En considération des éléments invoqués et versés aux débats, il convient d’ordonner une expertise médicale aux fins d’évaluer les préjudices de Madame [D] indemnisables en raison de la reconnaissance de la faute inexcusable de son employeur.
L’expert devant prendre en compte la décision du Conseil Constitutionnel en date du 18 juin 2010, selon laquelle il a été jugé que les dispositions de l’article L.452-3 du code de la sécurité sociale ne font pas obstacle à ce que la victime d’un accident du travail causé par une faute inexcusable commise par l’employeur puisse demander à l’employeur réparation de l’ensemble des dommages non couverts par le livre IV du code de la sécurité sociale en ce compris le déficit fonctionnel permanent.
Cette expertise aura lieu aux frais avancés par la [4] en application de l’article L.442-8 du code de la sécurité sociale.
Sur les frais irrépétibles et les dépens
L’équité de la situation économique des parties commande d’allouer à Madame [D] qui a été contraint d’exposer des frais pour faire valoir ses droits, la somme de 1 500 euros correspondant, au moins pour partie, aux frais irrépétibles que cette instance a pu lui occasionner.
Les autres parties seront déboutées de leurs demandes formulées sur le fondement de l’article 700 du code de procédure civile.

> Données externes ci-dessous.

Lemma entry_single c e : entry_of c e → entries_of e.2.2 = [(None, e.2.2)].
Proof. destruct e as [co [ph tp]]. intros [(spec & w & w' & _ & (w2 & Hp)%phased_ok) _]. by eapply traffic_single. Qed.

Lemma conditional_loop_ok shape l t ws ws' shape' t' :
  conditional_loop now shape l t ws = Ret (ws', Ok (shape', t')) →
  (∀ e, e ∈ t → shape = Some (traffic_policy_kind_name e.2.2, e.2.1)) →
  ∃ new, t' = t ++ new ∧ Forall2 entry_of l new ∧ (∀ e, e ∈ t' → shape' = Some (traffic_policy_kind_name e.2.2, e.2.1)).
Proof.
  revert shape t ws. induction l as [|c l IH]; intros shape t ws; simpl.
  { intros [[= -> ->] _]%ret_ok Ht. exists []. rewrite app_nil_r. by split_and!. }
  intros (w1 & spec & Hs & H)%bind_ok Ht. apply of_option_ok in Hs as [Hs ->]. apply bind_ok in H as (w2 & [ph tp] & Hp & H).
  apply bind_ok in H as (w3 & sh & Hsh & H). apply bind_ok in H as (w4 & co & Hco & H).
  assert (sh = Some (traffic_policy_kind_name tp, ph) ∧ (shape = None ∨ shape = sh)) as [-> Hshape].
  { destruct shape as [[k p]|]; [|apply ret_ok in Hsh as [-> _]; auto].
    destruct (decide (k ≠ traffic_policy_kind_name tp)) as [|Hk%dec_stable]; [discriminate|].
    destruct (decide (p ≠ ph)) as [|Hph%dec_stable]; [discriminate|]. apply ret_ok in Hsh as [-> _]. subst. auto. }
  destruct (IH _ _ _ H) as (new & -> & Hnew & Hall).
  { intros e [He| ->%list_elem_of_singleton]%elem_of_app; [|done]. specialize (Ht e He). destruct Hshape as [->| ->]; congruence. }
  exists ((co, (ph, tp)) :: new). rewrite <-app_assoc. split; [done|]. split; [|by rewrite <-app_assoc in Hall].
  constructor; [|done]. split; [by eexists spec, _, _|]. simpl. destruct (proto.cp_condition c) as [s|]; simpl in Hco.
  - apply bind_ok in Hco as (w5 & e & He & Hco). apply ret_ok in Hco as [-> _]. rewrite permissive_run in He. unfold new_permissive.
    simpl. destruct (new_strict s); by simplify_eq.
  - by apply ret_ok in Hco as [-> _].
Qed.

Lemma iter_from_inners {T} (l : list (PolicyWithCondition T)) : rp_iter (from_policy_inners l) = l.
Proof. by destruct l as [|? []]. Qed.

Lemma build_policy_ok {T} (mk : RequestPolicy T → TrafficPolicy) variant l ws ws' tp :
  (∀ p r, variant p = Some r → p = mk r) → (∀ r, entries_of (mk r) = split_policy mk r) →
  Forall (λ e, entries_of e.2.2 = [(None, e.2.2)]) l →
  build_policy mk variant l ws = Ret (ws', Ok tp) → entries_of tp = (λ e, (e.1, e.2.2)) <$> l.
Proof.
  intros Hv Hmk Hl H. unfold build_policy in H. apply bind_ok in H as (w1 & inners & Hi & H). apply ret_ok in H as [-> _].
  rewrite Hmk. unfold split_policy. rewrite iter_from_inners. revert ws w1 inners Hi. induction Hl as [|[c [ph p]] l Hp Hl IH]; intros ws w1 inners; simpl.
  { by intros [-> _]%ret_ok. }
  intros (w2 & r & Hr & H)%bind_ok. apply of_option_ok in Hr as [Hr ->]. apply bind_ok in H as (w3 & rest & Hrest & H).
  apply ret_ok in H as [-> _]. apply Hv in Hr as ->. simpl in Hp. rewrite Hmk in Hp. rewrite map_app. pose proof (IH _ _ _ Hrest) as Hi. setoid_rewrite Hi.
  unfold split_policy in Hp. destruct (rp_iter r) as [|i []]; [discriminate Hp| |discriminate Hp]. simpl in *. injection Hp as _ Hp. by rewrite Hp.
Qed.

L’employeur qui succombe sera condamnée aux dépens.
PAR CES MOTIFS
Le Tribunal, statuant par mise à disposition au greffe en application des dispositions de l’article 450 du code de procédure civile, par jugement contradictoire et rendu en premier ressort ;
Dit que Madame [C] [D] rapporte la preuve d’une faute inexcusable de la SAS [8] à l’origine de l’accident du travail dont elle a été victime le 31 mai 2016,
Ordonne la majoration à son maximum de la rente servie à Madame [D],
Avant dire droit :
Ordonne une expertise médicale afin d’évaluer les préjudices subis par Madame [C] [D] ;
Commet pour y procéder le Docteur [H] [U] qui aura pour mission de :
•convoquer les parties et leurs conseils,
•se faire communiquer ou prendre connaissance de l’ensemble des documents médicaux,
•évaluer les préjudices personnels mentionnés à l’article L. 452-3 du code de la sécurité sociale,
•rechercher les préjudices non couverts par le livre IV du code de la sécurité sociale selon ce qu’en a décidé le Conseil Constitutionnel dans sa décision en date du 18 juin 2010 en ce compris le déficit fonctionnel permanent ;
Dit que l’expert accomplira sa mission conformément aux dispositions des articles 232 à 248, 263 à 284 du code de procédure civile et qu’en particulier il pourra recueillir les déclarations de toute personne informée et prendre l’avis de tout spécialiste de son choix ;
Rappelle que l’expert devra convoquer le médecin conseil de la [5] afin que cette dernière puisse déléguer le médecin de son choix à l’expertise ;
Dit que l’expert devra adresser le rapport de sa mission au greffe du pôle social du tribunal de judiciaire de Montpellier dans les trois mois de sa saisine ;
Dit que l’expertise médicale aura lieu aux frais avancés par la [6] ;
Fixe à 750 euros le montant de la provision que la [4] devra adresser à l’ordre du régisseur du tribunal judiciaire de Montpellier ; cette provision devra être consignée entre les mains du régisseur dans le délai d’un mois à compter de la notification qui lui en sera faite ;
Dit que la [4] pourra poursuivre le recouvrement de toutes les sommes allouées à Madame [C] [D], y compris le capital représentatif de la majoration de la rente, auprès de la SAS [8],
Condamne la SAS [8] à payer à Madame [D] à titre de provision à valoir sur l’indemnisation de ses préjudices après expertise la somme de 8000 euros,
Condamne la SAS [8], à payer à Madame [C] [D] la somme de 1500 euros sur le fondement de l’article 700 du code de procédure civile ;
Déboute les parties de toute autre demande plus ample ou contraire ;
Condamne la SAS [9] aux dépens ;
Ainsi jugé et mis à disposition à [Localité 14] le 06 mai 2025, la minute étant signée par M. Bernard COURAZIER, président, et M. Mathieu SALERNO, greffier de la juridiction.